HIS 122 - Outline # 2
V. Populism - Late 19th century farmers' desperate, doomed cry for help, the last gasp of the agrarian past; or farmers' coming-of-age, their accommodation to a commercialized future.
A. Populists' strengths
1. Organizing spirit, overcoming natural isolation
a. For social reasons (The Grange - 1870s)
b. For economic reasons (The Alliance - 1880s)
c. For political reasons (The Populists - 1890s)
2. Regional bases
a. Plains-prairie rebelliousness
b. The South (effort to create a bi-racial coalition)
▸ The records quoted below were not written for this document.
(* ===== verification/PpcMmu.v ===== *)
(** * PowerPC address translation in QEMU

    What the PowerPC tracer calls of [target/ppc/mmu_helper.c]: the translation of
    the software-managed MMU models (6xx and 74xx with BATs and segments, 4xx, BookE
    and BookE 2.06) and the real mode, the dispatch [get_physical_address_wtlb] and
    QEMU's own debug translation [ppc_cpu_get_phys_page_debug].  The target is the
    32-bit one: [target_ulong] has 32 bits.

    The functions get the state of the processor, which some of them change (the
    referenced bit of a TLB entry, the ESR), and the translation context [mmu_ctx_t],
    which they return; it is uninitialised when the caller passes it first.  A return
    value is 0 (granted), -1 (no match) to -4, or 2, as in the code. *)

From S2P Require Import Prelude Bits.

(** ** State *)

Inductive powerpc_mmu_t :=
  | POWERPC_MMU_SOFT_6xx | POWERPC_MMU_SOFT_74xx | POWERPC_MMU_SOFT_4xx | POWERPC_MMU_SOFT_4xx_Z
  | POWERPC_MMU_REAL | POWERPC_MMU_MPC8xx | POWERPC_MMU_BOOKE | POWERPC_MMU_BOOKE206
  | POWERPC_MMU_32B | POWERPC_MMU_601 | POWERPC_MMU_UNKNOWN.

Record ppc6xx_tlb_t := mk_tlb6 { pte0 : Z; pte1 : Z; tlb6_EPN : Z }.

Record ppcemb_tlb_t := mk_tlbe {
  RPN : Z; EPN : Z; PID : Z; size : Z; tlb_prot : Z; attr : Z
}.

Record ppcmas_tlb_t := mk_tlbm { mas8 : Z; mas1 : Z; mas2 : Z; mas7_3 : Z }.

(** A BAT register is the pair of its upper and lower word; the TLB is a union in the
    code, of which the MMU model selects one member; [pb0] to [pb3] are the array
    [pb]. *)
Record CPUPPCState := mk_ppc {
  gpr : list Z;
  msr : Z;
  sr : list Z;
  nb_BATs : nat;
  DBAT : list (Z * Z);
  IBAT : list (Z * Z);
  nb_tlb : nat;
  tlb_per_way : Z;
  nb_ways : nat;
  id_tlbs : Z;
  nb_pids : Z;
  tlb6 : list ppc6xx_tlb_t;
  tlbe : list ppcemb_tlb_t;
  tlbm : list ppcmas_tlb_t;
  pb0 : Z;
  pb1 : Z;
  pb2 : Z;
  pb3 : Z;
  spr : Z -> Z;
  mmu_model : powerpc_mmu_t;
  ppc_cpu_index : Z
}.

Section CPUPPCState_setters.
Context (env : CPUPPCState).
Definition set_gpr (v : list Z) : CPUPPCState :=
  mk_ppc v (msr env) (sr env) (nb_BATs env) (DBAT env) (IBAT env) (nb_tlb env)
    (tlb_per_way env) (nb_ways env) (id_tlbs env) (nb_pids env) (tlb6 env) (tlbe env)
    (tlbm env) (pb0 env) (pb1 env) (pb2 env) (pb3 env) (spr env) (mmu_model env)
    (ppc_cpu_index env).
Definition set_tlb6 (v : list ppc6xx_tlb_t) : CPUPPCState :=
  mk_ppc (gpr env) (msr env) (sr env) (nb_BATs env) (DBAT env) (IBAT env) (nb_tlb env)
    (tlb_per_way env) (nb_ways env) (id_tlbs env) (nb_pids env) v (tlbe env) (tlbm env)
    (pb0 env) (pb1 env) (pb2 env) (pb3 env) (spr env) (mmu_model env) (ppc_cpu_index env).
Definition set_spr (v : Z -> Z) : CPUPPCState :=
  mk_ppc (gpr env) (msr env) (sr env) (nb_BATs env) (DBAT env) (IBAT env) (nb_tlb env)
    (tlb_per_way env) (nb_ways env) (id_tlbs env) (nb_pids env) (tlb6 env) (tlbe env)
    (tlbm env) (pb0 env) (pb1 env) (pb2 env) (pb3 env) v (mmu_model env)
    (ppc_cpu_index env).
End CPUPPCState_setters.

(** The context; [hash0] and [hash1] are the array [hash]. *)
Record mmu_ctx_t := mk_ctx {
  raddr : Z;
  eaddr : Z;
  prot : Z;
  hash0 : Z;
  hash1 : Z;
  ptem : Z;
  key : Z;
  nx : Z
}.

Section mmu_ctx_t_setters.
Context (ctx : mmu_ctx_t).
Definition set_raddr (v : Z) : mmu_ctx_t :=
  mk_ctx v (eaddr ctx) (prot ctx) (hash0 ctx) (hash1 ctx) (ptem ctx) (key ctx) (nx ctx).
Definition set_eaddr (v : Z) : mmu_ctx_t :=
  mk_ctx (raddr ctx) v (prot ctx) (hash0 ctx) (hash1 ctx) (ptem ctx) (key ctx) (nx ctx).
Definition set_prot (v : Z) : mmu_ctx_t :=
  mk_ctx (raddr ctx) (eaddr ctx) v (hash0 ctx) (hash1 ctx) (ptem ctx) (key ctx) (nx ctx).
Definition set_hash0 (v : Z) : mmu_ctx_t :=
  mk_ctx (raddr ctx) (eaddr ctx) (prot ctx) v (hash1 ctx) (ptem ctx) (key ctx) (nx ctx).
Definition set_hash1 (v : Z) : mmu_ctx_t :=
  mk_ctx (raddr ctx) (eaddr ctx) (prot ctx) (hash0 ctx) v (ptem ctx) (key ctx) (nx ctx).
Definition set_ptem (v : Z) : mmu_ctx_t :=
  mk_ctx (raddr ctx) (eaddr ctx) (prot ctx) (hash0 ctx) (hash1 ctx) v (key ctx) (nx ctx).
Definition set_key (v : Z) : mmu_ctx_t :=
  mk_ctx (raddr ctx) (eaddr ctx) (prot ctx) (hash0 ctx) (hash1 ctx) (ptem ctx) v (nx ctx).
Definition set_nx (v : Z) : mmu_ctx_t :=
  mk_ctx (raddr ctx) (eaddr ctx) (prot ctx) (hash0 ctx) (hash1 ctx) (ptem ctx) (key ctx)
    v.
End mmu_ctx_t_setters.

Abbreviation P := (C CPUPPCState).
c. Appeal to urban workers
(1) Immigration restriction
(2) The 8-hour day
3. Charismatic leadership
William Jennings Bryan's "Cross of Gold" Speech at Democratic Convention of 1896
B. Reasons for Failure
1. Successful Republican effort to depict Populists and Bryan as radical, then to pre-empt Populists' appeal
2. "Bourbon backlash" in South, breaking bi- racial coalition by using "Jim Crow" laws to divide poor whites and blacks
3. Appeal to urban workers failed
4. Overemphasis on the silver issue
a. Short-term benefit, as inflation would help farmers escape existing debts
b. Long-term distraction from farmers' fundamental problem: overproduction; silver appeared a quick-fix, but was really an escape from modern complexities
5. Foreign distractions (see VI)
C. Seeds of success
1. Populists' platform
a. Appeal to urban workers
(1) Immigration restriction
(2) Eight-hour day
b. Democratic devices
(1) Direct election of U. S. Senators
(2) Referendum, initiative, recall
(3) Secret ballot
c. Effort to involve government in economy
(1) Banking, monetary reforms
(2) Government regulation of railroads
(3) Subtreasury plan
(4) Graduated income taxes
2. What do these Populist ideas have in common?
a. All call for a more active government role in the economy and society
b. All were eventually realized
VI. Imperialism
A. Why did the U. S. choose to become a world power in the 1890s?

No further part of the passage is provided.